Already in the lower secondary school levels, he towered over the substance of mathematics. As in 1849 on the basis of the imposed constitution in March Slovene is a compulsory subject as a result of the March Revolution of 1848, he taught the famous Anton Janežič. Stefan was interested in the Slovenian and poetry. Together with friends, he founded a Slovenian literary circle, in which the members among themselves borrowed books from Slovenian and Slavic authors. In the year of death of Prešeren they started themselves, Josef ( Jože ) Stefan to write Slovenian poems and published them in the school magazine Slavija. He was interested in the Serbo-Croatian language and employed next to the lessons with the Latin, Greek, and other Slavic languages ​​( Russian, Czech), Mathematics and Physics.

Professional career

Josef Stefan studied since 1853 in Vienna and his habilitation in 1858 for mathematical physics. In 1859 he first took over a teaching job at a secondary school in Vienna. In 1863 he became professor of physics at the University of Vienna and the diseased Director of the Physics Institute Andreas von Ettingshausen provided as Deputy Director to the side, and in 1866 successor and Director of the Institute of Physics. From 1875 to 1885 he was secretary of the mathematical sciences faculty of the Academy of Sciences in Vienna, 1883 President of the International Scientific Commission of the Electrical Exhibition in 1885 and president of the international Stimmtonkonferenz which established the normal tone "a" with 435 hertz. 1876/77 he was rector of the University of Vienna.

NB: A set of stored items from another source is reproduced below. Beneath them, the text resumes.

(** *** A start whose payload does not decode *)

(** C6: in the Ready state, a start message whose payload does not
    decode makes the server emit an error frame for the message's id
    with the message "invalid json", then a complete frame for that id,
    and nothing else; Subscribe is not invoked, the registry and the set
    of goroutines are as before. *)
Theorem start_with_invalid_json c msg :
  t msg = startMessageType ->
  jsonDecodeStart X (payload msg) = None ->
  reading c = true ->
  closed c = false ->
  exists c',
    step X c (Inbound msg) = Some c'
    ∧ sent c' = sent c ++
        [Text {| payload := jsonMarshalErrors X [{| Message := "invalid json" |}];
                 id := id msg; t := errorMessageType |};
         Text {| payload := ""; id := id msg; t := completeMessageType |}]
    ∧ invoked c' = invoked c
    ∧ active c' = active c
    ∧ goroutines c' = goroutines c.
Proof.
  intros Hm Hdec Hr Hc. eexists. split.
  { unfold step, dispatch. rewrite Hr, Hc, Hm. simpl. reflexivity. }
  unfold subscribe. rewrite Hdec. unfold complete, sendError.
  rewrite !write_sent, !write_invoked, !write_active, !write_goroutines.
  repeat split; try done.
  rewrite !wrote_open; rewrite ?write_closed, ?write_me; try done.
  - by rewrite <- app_assoc.
  - by destruct (me c).
  - by destruct (me c).
Qed.
(** * Function ranking pipeline: a shallow embedding and its properties

  The development follows the scripts of the repository:
  - [rank_func.py]: feature extraction, min-max normalisation and the
    heuristic triviality / importance score;
  - [ml.py]: the label-candidate sampler, the training entry point and the
    score combiner;
  - [verify.py]: the id-preservation check;
  - [label.py]: the heuristic labels of the candidates.

  Python floats are modelled by exact rationals ([Q]); Python [str] values
  by [list ascii], one element per code point in U+0000..U+00FF; Python
  dictionaries with string keys by [gmap string _]. *)

From Stdlib Require Import QArith Qminmax Qround Qabs Lqa Lia ZArith Ascii String List.
From stdpp Require Import base option gmap list strings sorting.

Local Open Scope Z_scope.

(** ** Python strings *)

Module PyStr.

Abbreviation text := (list ascii).

Definition lit (s : string) : text := list_ascii_of_string s.

Definition code_point (c : ascii) : N := N_of_ascii c.

Definition in_range (lo hi : N) (c : ascii) : bool :=
  (N.leb lo (code_point c) && N.leb (code_point c) hi)%bool.

(** [str.isspace] on one character, which is also the class [\s] of a
    [str] pattern. *)
Definition isspace (c : ascii) : bool :=
  (in_range 9 13 c || in_range 28 32 c
   || N.eqb (code_point c) 133 || N.eqb (code_point c) 160)%bool.

(** The class [\w] of a [str] pattern: alphanumeric or underscore. *)
Definition isword (c : ascii) : bool :=
  (in_range 48 57 c || in_range 65 90 c || in_range 97 122 c
   || N.eqb (code_point c) 95
   || N.eqb (code_point c) 170 || in_range 178 179 c
   || N.eqb (code_point c) 181 || in_range 185 186 c
   || in_range 188 190 c || in_range 192 214 c
   || in_range 216 246 c || in_range 248 255 c)%bool.

Definition eqc (a b : ascii) : bool := Ascii.eqb a b.

Fixpoint startswith (p s : text) : bool :=
  match p, s with
  | [], _ => true
  | _ :: _, [] => false
  | a :: p', b :: s' => (eqc a b && startswith p' s')%bool
  end.

(** [sub in s] *)
Fixpoint contains (sub s : text) : bool :=
  (startswith sub s ||
   match s with
   | [] => false
   | _ :: s' => contains sub s'
   end)%bool.

(** The pattern [\s*\w] matched at the head of [s]. *)
Fixpoint match_spaces_word (s : text) : bool :=
  match s with
  | [] => false
  | c :: s' =>
      if isword c then true
      else if isspace c then match_spaces_word s'
      else false
  end.

(** [re.search(r":\s*\w", s)] as a truth value. *)
Fixpoint search_colon_word (s : text) : bool :=
  match s with
  | [] => false
  | c :: s' =>
      ((eqc c ":" && match_spaces_word s') || search_colon_word s')%bool
  end.

(** A colon immediately followed by a word character. *)
Fixpoint colon_then_word (s : text) : bool :=
  match s with
  | [] => false
  | c :: s' =>
      ((eqc c ":" && match s' with [] => false | w :: _ => isword w end)
       || colon_then_word s')%bool
  end.

(** Line boundaries of [str.splitlines]. *)
Definition is_linebreak (c : ascii) : bool :=
  (in_range 10 13 c || in_range 28 30 c || N.eqb (code_point c) 133)%bool.

Definition LF : ascii := "010"%char.
Definition CR : ascii := "013"%char.

(** [str.splitlines]: [cur] is the line being read, [after_cr] tells that
    the previous character was a carriage return, whose line feed is part
    of the same boundary. *)
Fixpoint splitlines_from (after_cr : bool) (cur s : text) : list text :=
  match s with
  | [] => match cur with [] => [] | _ => [cur] end
  | c :: s' =>
      if (after_cr && eqc c LF)%bool then splitlines_from false cur s'
      else if is_linebreak c then cur :: splitlines_from (eqc c CR) [] s'
      else splitlines_from false (cur ++ [c]) s'
  end.

Definition splitlines (s : text) : list text := splitlines_from false [] s.

Fixpoint lstrip (s : text) : text :=
  match s with
  | [] => []
  | c :: s' => if isspace c then lstrip s' else s
  end.

Definition rstrip (s : text) : text := rev (lstrip (rev s)).

Definition strip (s : text) : text := rstrip (lstrip s).

(** [str.lower] on one code point of the range. *)
Definition lower_char (c : ascii) : ascii :=
  if (in_range 65 90 c
      || (in_range 192 222 c && negb (N.eqb (code_point c) 215)))%bool
  then ascii_of_N (code_point c + 32) else c.

Definition lower (s : text) : text := map lower_char s.

(** [s1 + s2] and [sep.join(parts)] *)
Fixpoint join (sep : text) (parts : list text) : text :=
  match parts with
  | [] => []
  | [p] => p
  | p :: rest => p ++ sep ++ join sep rest
  end.

(** *** The keyword pattern (lines 75-78), case-insensitive *)

Definition eqc_nocase (p c : ascii) : bool :=
  (eqc p c || (in_range 65 90 c && eqc p (lower_char c)))%bool.

(** A literal matched at the head of [s]: the rest after it. *)
Fixpoint match_literal (p s : text) : option text :=
  match p, s with
  | [], _ => Some s
  | _ :: _, [] => None
  | a :: p', b :: s' => if eqc_nocase a b then match_literal p' s' else None
  end.

Fixpoint skip_word (s : text) : text :=
  match s with
  | [] => []
  | c :: s' => if isword c then skip_word s' else s
  end.

(** A literal followed by [\w+] (greedy). *)
Definition match_literal_word (p s : text) : option text :=
  match match_literal p s with
  | Some (c :: s') => if isword c then Some (skip_word s') else None
  | _ => None
  end.

Definition keyword_literals : list string :=
  ["get"; "set"; "to_"; "from_"; "format"; "util"; "helper"; "json";
   "str"; "parse"]%string.

Definition keyword_calls : list string :=
  ["len("; "join("; "split("]%string.

Fixpoint first_match (ms : list (text -> option text)) (s : text)
  : option text :=
  match ms with
  | [] => None
  | m :: ms' => match m s with Some r => Some r | None => first_match ms' s end
  end.

(** The alternation of the pattern, tried in the order it is written. *)
Definition match_keyword (s : text) : option text :=
  first_match
    (map (fun k => match_literal (lit k)) keyword_literals
     ++ [match_literal_word (lit "is_"); match_literal_word (lit "has_")]
     ++ map (fun k => match_literal (lit k)) keyword_calls) s.

(** [len(pattern.findall(s))]: a left-to-right scan for non-overlapping
    matches.  [skip] counts the characters of the current match that are
    still to be passed over; [prev_word] tells whether the character before
    the current position is a word character (for [\b]). *)
Fixpoint count_keywords (skip : nat) (prev_word : bool) (s : text) : nat :=
  match s with
  | [] => O
  | c :: s' =>
      match skip with
      | S k => count_keywords k (isword c) s'
      | O =>
          if (negb prev_word && isword c)%bool then
            match match_keyword s with
            | Some rest =>
                S (count_keywords (length s - length rest - 1) (isword c) s')
            | None => count_keywords O (isword c) s'
            end
          else count_keywords O (isword c) s'
      end
  end.

Definition keyword_findall_count (s : text) : nat :=
  count_keywords O false s.


End PyStr.

(** ** Python lists *)

Module PyList.

(** A stable sort: [x] is put in front of the first element it may precede.
    With [le x y] true for equal keys, equal elements keep their order. *)
Fixpoint insert_by {A} (le : A -> A -> bool) (x : A) (l : list A) : list A :=
  match l with
  | [] => [x]
  | y :: l' => if le x y then x :: l else y :: insert_by le x l'
  end.

Definition stable_sort {A} (le : A -> A -> bool) (l : list A) : list A :=
  foldr (insert_by le) [] l.

(** The order a boolean comparison stands for. *)
Definition le_rel {A} (le : A -> A -> bool) : relation A :=
  fun x y => le x y = true.

(** [l[:stop]] *)
Definition slice_to {A} (stop : Z) (l : list A) : list A :=
  if 0 <=? stop then take (Z.to_nat stop) l
  else take (Z.to_nat (Z.of_nat (length l) + stop)) l.

(** [l[start:]] *)
Definition slice_from {A} (start : Z) (l : list A) : list A :=
  if 0 <=? start then drop (Z.to_nat start) l
  else drop (Z.to_nat (Z.of_nat (length l) + start)) l.

End PyList.

(** ** The part of Python's [ast] module the script observes *)

Module Ast.
Import PyStr.

(** Node classes tested by [isinstance]; every other class is [ast_Other].
    A node carries the attributes the script reads: [len(node.values)] of a
    [BoolOp], [len(node.args.args)] of a function or lambda, and the result
    of [ast.get_docstring] for a module or function. *)
Inductive node_type :=
| ast_Module (doc : option text)
| ast_FunctionDef (n_params : nat) (doc : option text)
| ast_Lambda (n_params : nat)
| ast_Call | ast_Return | ast_Assign | ast_AugAssign
| ast_Import | ast_ImportFrom
| ast_If | ast_For | ast_While | ast_IfExp | ast_Try
| ast_ExceptHandler | ast_With
| ast_BoolOp (n_values : nat)
| ast_Other.

(** A node with its child nodes, in [ast.iter_child_nodes] order. *)
#[warnings="-register-all"]
Inductive AST := Node (ty : node_type) (children : list AST).

Definition node_ty (t : AST) : node_type := let (ty, _) := t in ty.
Definition child_nodes (t : AST) : list AST := let (_, cs) := t in cs.

Fixpoint size (t : AST) : nat :=
  match t with
  | Node _ cs => S (list_sum (map size cs))
  end.

(** All nodes of a tree, depth first. *)
Fixpoint nodes_of (t : AST) : list AST :=
  match t with
  | Node _ cs => t :: flat_map nodes_of cs
  end.

(** [ast.walk]: breadth first, from a queue of pending nodes.  The fuel
    bounds the number of nodes yielded; [size t] is enough for [t]. *)
Fixpoint walk_queue (fuel : nat) (queue : list AST) : list AST :=
  match fuel, queue with
  | S fuel', n :: queue' => n :: walk_queue fuel' (queue' ++ child_nodes n)
  | _, _ => []
  end.

Definition walk (t : AST) : list AST := walk_queue (size t) [t].

(** [isinstance(node, BRANCH_NODES)] *)
Definition is_branch (ty : node_type) : bool :=
  match ty with
  | ast_If | ast_For | ast_While | ast_IfExp | ast_Try
  | ast_ExceptHandler | ast_With => true
  | _ => false
  end.

Definition is_FunctionDef (ty : node_type) : bool :=
  match ty with ast_FunctionDef _ _ => true | _ => false end.
Definition is_Lambda (ty : node_type) : bool :=
  match ty with ast_Lambda _ => true | _ => false end.
Definition is_Call (ty : node_type) : bool :=
  match ty with ast_Call => true | _ => false end.
Definition is_Return (ty : node_type) : bool :=
  match ty with ast_Return => true | _ => false end.
Definition is_Assign (ty : node_type) : bool :=
  match ty with ast_Assign => true | _ => false end.
Definition is_AugAssign (ty : node_type) : bool :=
  match ty with ast_AugAssign => true | _ => false end.
Definition is_Import (ty : node_type) : bool :=
  match ty with ast_Import => true | _ => false end.
Definition is_ImportFrom (ty : node_type) : bool :=
  match ty with ast_ImportFrom => true | _ => false end.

He dealt with the propagation of sound, polarization, interference and birefringence of light, diffusion and heat conduction of gases, the dependence of thermal radiation on the temperature as well as with electro-dynamic phenomena and the induction.

Importance

The most famous performance Stefans is the preparation of the named after him and Boltzmann radiation law, the Stefan- Boltzmann law, which describes the relationship between the radiated energy and temperature of a purely thermally radiating body. He found upon examination of all the available radiation measurements highly heated body that the radiated energy amount of the fourth power of the absolute temperature of the radiator is proportional. Soon after, his eldest student Ludwig Boltzmann was able to give a theoretical justification of this empirically established law. Named after the two is the Stefan- Boltzmann constant. Stefan has identified as the first so that the temperature of the sun.

He was the first in 1865, the Lieben Prize.

Writings

Appreciation

The Austrian Electrotechnical Association awards since 1958, the year of the 75th anniversary of the Association, in honor of the physicist Stefan the Golden Medal of Honour. By 2009, she was awarded 27 times.

Have received this award, for example, Gottfried Meier Biegel or Heinz Zemanek.